If K₁ and K₂ are the thermal conductivities, L₁ and L₂ are the lengths and A₁ and A₂ are the cross sectional areas of steel and copper rods respectively such that \(\frac{K_2}{K_1}=9,\frac{A_1}{A_2}=2,\frac{L_1}{L_2}=2.\)
Then, for the arrangement as shown in the figure, the value of temperature T of the steel-copper junction in the steady state will be

Question

10kg ice at \(-10^\circ C\) & 100kg water at \(25^\circ C\) are mixed together. Find final temperature. (Given \(S_{ice} = \frac{1}{2}\) cal/g\(^\circ C\), \(L_{fusion} = 80\)cal/g and \(S_{water} = 1\)cal/g\(^\circ C\))

Answer 1

To determine the temperature \( T \) at the junction between the steel and copper rods, we must consider the thermal conduction equation in a steady state. The heat conducted across both rods must be equal under a steady state. This is due to the conservation of energy, where no heat is accumulated at the junction.
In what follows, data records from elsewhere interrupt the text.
Lemma ready_write n d : ready d -> ready (mset (root ++ ["config.json"]) n d).
Proof.
  intros [D S U]. split; [by apply dirs_mset; [rewrite length_app; simpl; lia|]|..]; rewrite mget_mset;
    case_bool_decide; done.
Qed.

Lemma config_written d c :
  ready d -> node_at pcwd (resolveConfigPath env pcwd home) d <> Some Dir ->
  writeConfig env pcwd home c d =
  Ok (mset (root ++ ["config.json"]) (Json (json_image (config_value (normalizeConfig (config_value c))))) d).
Proof.
  intros R N. unfold writeConfig. rewrite ready_ensure by done. cbn [rbind]. unfold resolveConfigPath.
  apply writeFile_state; [apply config_file|apply R|apply N].
Qed.

Lemma img_config c : img true (config_value c) = json_image (config_value c).
Proof. reflexivity. Qed.

(** Documents on the disk are JSON. *)
Definition json_disk (d : disk) : Prop := forall p v, mget p d = Some (Json v) -> json_image v = v.

Lemma read_stable d : json_disk d -> json_stable (readJsonIfExists pcwd (resolveConfigPath env pcwd home) d).
Proof.
  intros J. unfold readJsonIfExists, resolveConfigPath. rewrite node_at_state by apply config_file.
  destruct (mget (root ++ ["config.json"]) d) as [[| |v]|] eqn:E; try done. apply json_image_stable. by eapply J.
Qed.

Lemma other_file p n d :
  segments pcwd p <> root ++ ["config.json"] -> node_at pcwd p (mset (root ++ ["config.json"]) n d) = node_at pcwd p d.
Proof. intros N. unfold node_at. destruct (segments pcwd p) eqn:E; [done|]. by rewrite mget_mset_ne. Qed.

(** C9: a configuration that was read can be written and read again: nothing is
    lost, no other file changes, and reading changes nothing.  The configuration
    must be settled, the path must not be a directory, and what the disk holds
    as JSON must be JSON. *)
Theorem config_roundtrip d c d1 :
  json_disk d -> readConfig env pcwd home d = Ok (c, d1) -> settled c ->
  node_at pcwd (resolveConfigPath env pcwd home) d1 <> Some Dir ->
  exists d2, writeConfig env pcwd home c d1 = Ok d2 /\ readConfig env pcwd home d2 = Ok (c, d2) /\
    forall p, segments pcwd p <> segments pcwd (resolveConfigPath env pcwd home) ->
      node_at pcwd p d2 = node_at pcwd p d1.
Proof.
  intros J R S N. apply readConfig_ok in R as ([_ G] & Rd & E).
  assert (json_stable (readJsonIfExists pcwd (resolveConfigPath env pcwd home) d1)) as St.
  { apply read_stable. intros p v H. by eapply J, G. }
  pose proof (normalizeConfig_again false _ St) as A0. pose proof (normalizeConfig_again true _ St) as A1.
  rewrite <- E in *. specialize (A0 S). specialize (A1 S). rewrite img_config in A1. unfold img in A0.
  eexists. split; [by apply config_written|]. split.
  - unfold readConfig. rewrite ready_ensure by (by apply ready_write). cbn [rbind]. do 2 f_equal.
    unfold readJsonIfExists, resolveConfigPath. rewrite node_at_state, mget_mset_eq by apply config_file.
    rewrite A0. exact A1.
  - intros p P. unfold resolveConfigPath in P. rewrite segments_state in P by apply config_file. by apply other_file.
Qed.
End Disk.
The heat conducted through a rod is given by the equation:

Q = \frac{K \cdot A \cdot (T_{\text{hot}} - T_{\text{cold}})}{L}

where \( Q \) is the heat conducted, \( K \) is the thermal conductivity, \( A \) is the cross-sectional area, and \( L \) is the length of the rod.

For the steel rod, the equation can be written as:

Q_1 = \frac{K_1 \cdot A_1 \cdot (T_1 - T)}{L_1}

For the copper rod, the equation is:

Q_2 = \frac{K_2 \cdot A_2 \cdot (T - T_2)}{L_2}

At steady state, \( Q_1 = Q_2 \). Thus,

\frac{K_1 \cdot A_1 \cdot (T_1 - T)}{L_1} = \frac{K_2 \cdot A_2 \cdot (T - T_2)}{L_2}

Substituting the given ratios:

\frac{K_2}{K_1} = 9, \quad \frac{A_1}{A_2} = 2, \quad \frac{L_1}{L_2} = 2

Rearrange the terms:

K_1 \cdot A_1 \cdot L_2 \cdot (T_1 - T) = K_2 \cdot A_2 \cdot L_1 \cdot (T - T_2)

Substitute the ratios and simplify:

K_1 \cdot 2A_2 \cdot 2L_2 \cdot (T_1 - T) = 9K_1 \cdot A_2 \cdot L_2 \cdot (T - T_2)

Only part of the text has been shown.